§ Exercise directions: Copy every line of the data that includes the string "bits".

§ Available data:
(* ===== verification/RefreshToken.v ===== *)
(** * internal/statedb/refresh.go: refresh token material

    The canonical [ert1] split-secret token: its generation, its parser, and the
    unambiguous context the credential cipher authenticates. *)

From S2P Require Import Prelude Runtime Base64 Sha256 ReplayCache Schema.

Section Material.
Context `{Env}.

(** [GenerateStateToken] and [GenerateAuthCode]: 32 random bytes. *)
Definition GenerateStateToken : World -> (string * option error) * World := run (
  b ← rand_read 32 ("", Some (Wrapped "failed to generate random token" (Errorf "rand")));
  mret (Base64.encode b, None)).

Definition GenerateAuthCode : World -> (string * option error) * World := run (
  b ← rand_read 32 ("", Some (Wrapped "failed to generate random code" (Errorf "rand")));
  mret (Base64.encode b, None)).

(** The token text of a handle and a secret. *)
Definition token_text (handle secret : string) : string :=
  "ert1." +:+ Base64.encode handle +:+ "." +:+ Base64.encode secret.

Definition material_of (handle secret token : string) : Material.RefreshMaterial :=
  {| Material.Token := token; Material.Handle := handle; Material.Secret := secret;
     Material.HandleHash := sha256 handle; Material.TokenHash := sha256 token |}.

Definition GenerateRefreshMaterial : World -> (Material.RefreshMaterial * option error) * World := run (
  handle ← rand_read 16 (zero_material, Some (Wrapped "generate refresh handle" (Errorf "rand")));
  secret ← rand_read 32 (zero_material <| Material.Handle := handle |>,
                         Some (Wrapped "generate refresh secret" (Errorf "rand")));
  mret (material_of handle secret (token_text handle secret), None)).
End Material.

Definition ParseRefreshToken (token : string) : Material.RefreshMaterial * option error :=
  let invalid := (zero_material, Some ErrInvalidGrant) in
  match split_on "." token with
  | [p0; p1; p2] =>
      if negb (p0 =? "ert1")%string || contains p1 "=" || contains p2 "=" then invalid
      else match Base64.decode true p1 with
           | None => invalid
           | Some handle =>
               if negb (String.length handle =? 16)%nat then invalid
               else match Base64.decode true p2 with
                    | None => invalid
                    | Some secret =>
                        if negb (String.length secret =? 32)%nat then invalid
                        else if negb (Base64.encode handle =? p1)%string
                                || negb (Base64.encode secret =? p2)%string then invalid
                        else (material_of handle secret token, None)
                    end
           end
  | _ => invalid
  end.

(** [credentialAAD]: a version byte, then each value behind its 32-bit length. *)
Definition be32 (z : Z) : string := bytes_string (be_bytes 4 z).
Definition delimited (value : string) : string := be32 (len value mod 2 ^ 32) +:+ value.
Definition credentialAAD (sid clientID connectorID : string) : string :=
  String "001" (delimited sid +:+ delimited clientID +:+ delimited connectorID).

(** ** Splitting the token text *)

Lemma url_char_not_dot c : is_url_char c = true -> negb (Ascii.eqb c ".") = true.
Proof. destruct (Ascii.eqb_spec c "."); [by subst|done]. Qed.

Lemma url_char_not_eq c : is_url_char c = true -> negb (Ascii.eqb "=" c) = true.
Proof. destruct (Ascii.eqb_spec "=" c); [by subst|done]. Qed.

Lemma encode_no_dot s : string_forallb (fun c => negb (Ascii.eqb c ".")) (Base64.encode s) = true.
Proof. eapply string_forallb_impl; [apply url_char_not_dot | apply encode_alphabet]. Qed.

Lemma encode_no_eq s : contains (Base64.encode s) "=" = false.
Proof.
  apply contains_one. eapply string_forallb_impl; [apply url_char_not_eq | apply encode_alphabet].
Qed.

Lemma split_token_text handle secret :
  split_on "." (token_text handle secret) = ["ert1"; Base64.encode handle; Base64.encode secret].
Proof.
  unfold token_text.
  change ("ert1." +:+ ?x) with ("ert1" +:+ String "." x)%string.
  rewrite split_on_app by done. f_equal.
  change ("." +:+ ?x) with (String "." x)%string.
  rewrite split_on_app by apply encode_no_dot. f_equal.
  by rewrite split_on_nodot by apply encode_no_dot.
Qed.

Lemma ParseRefreshToken_text handle secret :
  String.length handle = 16%nat -> String.length secret = 32%nat ->
  ParseRefreshToken (token_text handle secret) =
    (material_of handle secret (token_text handle secret), None).
Proof.
  intros Hh Hs. unfold ParseRefreshToken. rewrite split_token_text.
  rewrite !encode_no_eq. cbn [String.eqb Ascii.eqb negb orb].
  rewrite !decode_encode, Hh, Hs, !String.eqb_refl. done.
Qed.

(** ** Length-delimited encodings are unambiguous *)

Lemma bytes_string_inj l l' :
  Forall (fun b => 0 <= b < 256) l -> Forall (fun b => 0 <= b < 256) l' ->
  bytes_string l = bytes_string l' -> l = l'.
Proof.
  intros Hl. revert l'. induction Hl as [|b l Hb Hl IH]; intros [|b' l']; cbn; try done.
  intros [Hb' Hl']%Forall_cons [= E Es]. f_equal; [|auto].
  by rewrite <- (byte_z_byte b), <- (byte_z_byte b'), E.
Qed.

Lemma be_bytes_bound n z : Forall (fun b => 0 <= b < 256) (be_bytes n z).
Proof. induction n; cbn; constructor; [apply Z.mod_pos_bound; lia | done]. Qed.

Lemma be32_inj x y : 0 <= x < 2 ^ 32 -> 0 <= y < 2 ^ 32 -> be32 x = be32 y -> x = y.
Proof.
  intros Hx Hy E. apply bytes_string_inj in E; [|apply be_bytes_bound..].
  cbn in E. injection E as E1 E2 E3 E4.
  change (256 ^ 3) with 16777216 in *. change (256 ^ 2) with 65536 in *.
  change (256 ^ 1) with 256 in *. change (256 ^ 0) with 1 in *.
  change (2 ^ 32) with 4294967296 in *. Z.div_mod_to_equations. lia.
Qed.

Lemma delimited_inj s s' r r' :
  len s < 2 ^ 32 -> len s' < 2 ^ 32 ->
  delimited s +:+ r = delimited s' +:+ r' -> s = s' /\ r = r'.
Proof.
  unfold delimited, len. intros Hs Hs'.
  rewrite !Z.mod_small by lia. rewrite !append_assoc.
  intros E. apply append_inv_length in E as [E1 E2]; [|done].
  apply be32_inj in E1; [|lia..]. by apply append_inv_length in E2; [|lia].
Qed.

(** ** Properties *)

(** C22: A parsed token is canonical, and only canonical tokens parse: the parser
    accepts exactly the text of a 16-byte handle and a 32-byte secret, so one
    credential has one spelling (no padding, line breaks or stray trailing bits),
    and it returns the hashes of that handle and of that very text. *)
Theorem ParseRefreshToken_canonical token m :
  ParseRefreshToken token = (m, None) <->
  exists handle secret,
    String.length handle = 16%nat /\ String.length secret = 32%nat /\
    token = token_text handle secret /\ m = material_of handle secret token.
Proof.
  split; [|by intros (h & s & Hh & Hs & -> & ->); apply ParseRefreshToken_text].
  unfold ParseRefreshToken. intros HP. repeat case_match; try done. injection HP as <-.
  repeat match goal with
  | H : (_ || _) = false |- _ => apply orb_false_iff in H as [? ?]
  | H : negb _ = false |- _ => apply negb_false_iff in H
  | H : String.eqb _ _ = true |- _ => apply String.eqb_eq in H
  | H : Nat.eqb _ _ = true |- _ => apply Nat.eqb_eq in H
  end. subst.
  match goal with H : split_on "." token = _ |- _ => pose proof (split_on_join "." token) as J; rewrite H in J end.
  eexists _, _. split; [eassumption|]. split; [eassumption|]. split; [by rewrite <- J | done].
Qed.

(** Round trip of issuance: every token [GenerateRefreshMaterial] hands out is
    accepted by [ParseRefreshToken], which recovers exactly the generated material. *)
Theorem generated_material_parses `{Env} w m w' :
  GenerateRefreshMaterial w = ((m, None), w') ->
  ParseRefreshToken (Material.Token m) = (m, None).
Proof.
  enough (ends GenerateRefreshMaterial w (fun r _ =>
    r.2 = None -> ParseRefreshToken (Material.Token r.1) = r)) as HE.
  { intros E. apply ends_eq with (1 := HE) in E. by apply E. }
  unfold GenerateRefreshMaterial. repeat store_step; cbn; try done.
  intros _. by apply ParseRefreshToken_text.
Qed.

Lemma generated_material_parses_witness :
  let w := World_at 0 empty_tables in
  exists m w', @GenerateRefreshMaterial (quiet_env 0) w = ((m, None), w') /\
    ParseRefreshToken (Material.Token m) = (m, None).
Proof.
  cbv zeta. eexists _, _. split; [reflexivity|].
  eapply (@generated_material_parses (quiet_env 0) (World_at 0 empty_tables)). reflexivity.
Defined.

(** The authenticated context of an encrypted credential is unambiguous: two
    contexts agree only when session, client and connector all agree, so a
    ciphertext cannot be replayed under another grant (for the lengths Go can
    encode on 32 bits). *)
Theorem credentialAAD_injective s c k s' c' k' :
  len s < 2 ^ 32 -> len c < 2 ^ 32 -> len k < 2 ^ 32 ->
  len s' < 2 ^ 32 -> len c' < 2 ^ 32 -> len k' < 2 ^ 32 ->
  credentialAAD s c k = credentialAAD s' c' k' -> s = s' /\ c = c' /\ k = k'.
Proof.
  intros Hs Hc Hk Hs' Hc' Hk'. unfold credentialAAD. intros E.
  apply (f_equal (drop_bytes 1)) in E. cbn [drop_bytes] in E.
  apply delimited_inj in E as [-> E]; [|done..].
  apply delimited_inj in E as [-> E]; [|done..].
  assert (delimited k +:+ "" = delimited k' +:+ "") as E' by by rewrite E.
  by apply delimited_inj in E' as [-> _].
Qed.

Lemma credentialAAD_injective_witness :
  len "sid" < 2 ^ 32 /\ ("sid" = "sid" /\ "client" = "client" /\ "google" = "google").
Proof.
  split; [reflexivity|].
  apply (credentialAAD_injective "sid" "client" "google" "sid" "client" "google"); reflexivity.
Defined.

§ Your response:
    credential has one spelling (no padding, line breaks or stray trailing bits),
    encode on 32 bits). *)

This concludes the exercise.